Калигула онемел. Я тоже. Да и что можно ответить на подобные заявления?
Потом брат слегка повел рукой. Один из германцев, стоящий к нам ближе остальных, вытащил из ножен свой клинок и бросил его на пол. Тяжелый северный меч ударился о мрамор, заскользил и замер перед Силаном. Ни слова не говоря, Гай уставился на тестя.
Силан нагнулся и поднял меч. Незнакомое, длинное лезвие озадачило его, он чуть нахмурился и взвесил оружие в руке:
– Я ухожу в Элизий, зная, что сделал все, что было в моих силах. Там я встречусь с дочерью. С радостью я покидаю это гнилое, населенное крысами место.
Сделав глубокий вдох, он перевернул меч, взялся за лезвие чуть подальше середины и воткнул в мягкое углубление между двух ребер. Потом, без всяких церемоний и, по-видимому, не испытывая в последний миг жизни страха, упал перед нами на пол лицом вниз. Я слышала хруст, с которым меч пронзил кость, мышцы и органы, и увидела, как вырос на спине странный горб – приподнятая острием меча тога. Тело дернулось пару раз, но Силан точно приставил меч и ровно упал на него. Меч разорвал его сердце так же, как разорвала его несколькими годами ранее смерть дочери, и он умер в считаные секунды. С последним выдохом Силан обмяк и замер. В немом ужасе я смотрела, как из-под его тоги расплывается лужа крови.
– Теперь все! – заявил брат с необычной для него страстностью.
– Надеюсь, – сдавленно ответила я. – Сегодня я видела столько крови, что хватит до конца жизни. Раз ты действительно закончил делать из города одну гигантскую арену, то я бы хотела вернуться домой и ополоснуться. Надо как-то смыть с себя воспоминания о том, что было, иначе невозможно заниматься свадьбой нашей сестры.

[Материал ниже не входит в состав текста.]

Section setters.
Context {S : Type}.
Definition with_w (w : World S) (f : Face S) : Face S :=
  mkFace w (fa_db f) (fa_io f) (fa_running f) (fa_typing f) (fa_signals f) (fa_alterDue f) (fa_agentsDue f) (fa_published f) (fa_disposed f).
Definition with_db (d : MemoryStore) (f : Face S) : Face S :=
  mkFace (fa_w f) d (fa_io f) (fa_running f) (fa_typing f) (fa_signals f) (fa_alterDue f) (fa_agentsDue f) (fa_published f) (fa_disposed f).
Definition with_typing (t : list (list Z * list Z)) (l : list TypingSignal) (f : Face S) : Face S :=
  mkFace (fa_w f) (fa_db f) (fa_io f) (fa_running f) t l (fa_alterDue f) (fa_agentsDue f) (fa_published f) (fa_disposed f).
Definition with_running (r : list (list Z)) (f : Face S) : Face S :=
  mkFace (fa_w f) (fa_db f) (fa_io f) r (fa_typing f) (fa_signals f) (fa_alterDue f) (fa_agentsDue f) (fa_published f) (fa_disposed f).
Definition with_due (a : bool) (l : list (list Z)) (p : list (option (list Z))) (f : Face S) : Face S :=
  mkFace (fa_w f) (fa_db f) (fa_io f) (fa_running f) (fa_typing f) (fa_signals f) a l p (fa_disposed f).
End setters.

Definition set_stores (r : AgentRegistryStore) (g : GroupSettingsStore) (fs : FriendSettingsStore) (s : Sessions) : Sessions :=
  mkSessions (se_alterId s) (se_agentSessionIds s) (se_agentGroupSessionIds s) (se_canonical s) (se_events s)
    r g fs (se_defaultTier s) (se_friendsByFp s) (se_groupsByGid s) (se_drafts s) (se_autoReplies s) (se_awaitReply s) (se_watch s)
    (se_myFp s) (se_ownerName s) (se_unread s) (se_wakes s) (se_appended s) (se_emitted s).
Definition set_sessions (a : list (list Z * list Z)) (g : list (list Z * list (list Z * list Z))) (s : Sessions) : Sessions :=
  mkSessions (se_alterId s) a g (se_canonical s) (se_events s) (se_registry s) (se_groups s) (se_friends s) (se_defaultTier s)
    (se_friendsByFp s) (se_groupsByGid s) (se_drafts s) (se_autoReplies s) (se_awaitReply s) (se_watch s)
    (se_myFp s) (se_ownerName s) (se_unread s) (se_wakes s) (se_appended s) (se_emitted s).

Inductive AgentStatus := Idle | Running.
#[export] Instance AgentStatus_eq_dec : EqDecision AgentStatus.
Proof. solve_decision. Defined.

Я сердито встала, не дожидаясь разрешения, и направилась к выходу. Мне пришлось заложить широкую дугу вокруг окровавленного тела на полу и стоящего рядом перепуганного курьера. От двери я оглянулась и увидела, что брат присел на корточки возле мертвого тестя, чтобы всунуть монетку Силану в рот. Это был жест прощания и уважения к человеку, которого Калигула любил – пусть недолго – как родного отца.
Ту ночь я провела в объятиях Виниция, содрогаясь от воспоминаний об ушедшем дне. Муж утешал меня и крепко обнимал, но мои жалобы на жестокость брата не вызвали в нем особого сочувствия. Он сказал, что император сделал ровно то, что следовало, и что так будет лучше и для него самого, и для империи. Мне, однако, не казалось, что так будет лучше для меня. А самое же тревожное – что бы ни говорил Виниций – той ночью на его лице проступила тень сомнения.
Глава 16. Знамения
В последующие два месяца состояние брата постепенно улучшалось, и в конце концов он полностью поправился. Об отравлении напоминала теперь только его бледность. По мере выздоровления Калигула все сильнее беспокоился по поводу преемственности. Вместо умершего Гемелла он назначил наследником нашего друга Лепида, который теперь стал нам еще и зятем и присутствовал на каждом государственном и семейном собрании. Калигула любил Лепида как родного брата задолго до того, как породнился с ним официально. Но после многих дней размышлений Гай решил, что если наследник не является прямым кровным родственником, то его право на трон непременно вызовет сомнения. Не знаю, так ли это, но Калигула убедил себя в том и затем пришел к логичному заключению, что для блага империи ему нужен сын.
Лично мне кажется, что в его новом стремлении стать отцом немалую роль сыграли обвинения Силана. В любом случае я это решение одобряла, потому что рождение сына невозможно без жены, а Калигуле, на мой взгляд, новый брак был необходимым. Во-первых, чтобы смягчить в его характере те углы, которые слишком уж заострились, и во-вторых, чтобы изгнать призраки Силана и его дочери, а они не оставляли Калигулу в покое, хотя сам он в этом никогда не признавался.
Агриппина тоже могла повлиять на это решение брата. В середине декабря она родила в Анциуме здорового, увесистого, улыбчивого сына, который получил от своего отца имя Луций Домиций Агенобарб – вопреки желанию матери назвать его Нероном в честь ее брата. Этот счастливый крепыш подстегнул стремление Гая обзавестись наследником. В конце концов, раз старшая сестра смогла произвести столь довольного жизнью младенца от распускающего руки негодяя, то почему бы этого не сделать золотому принцу Рима?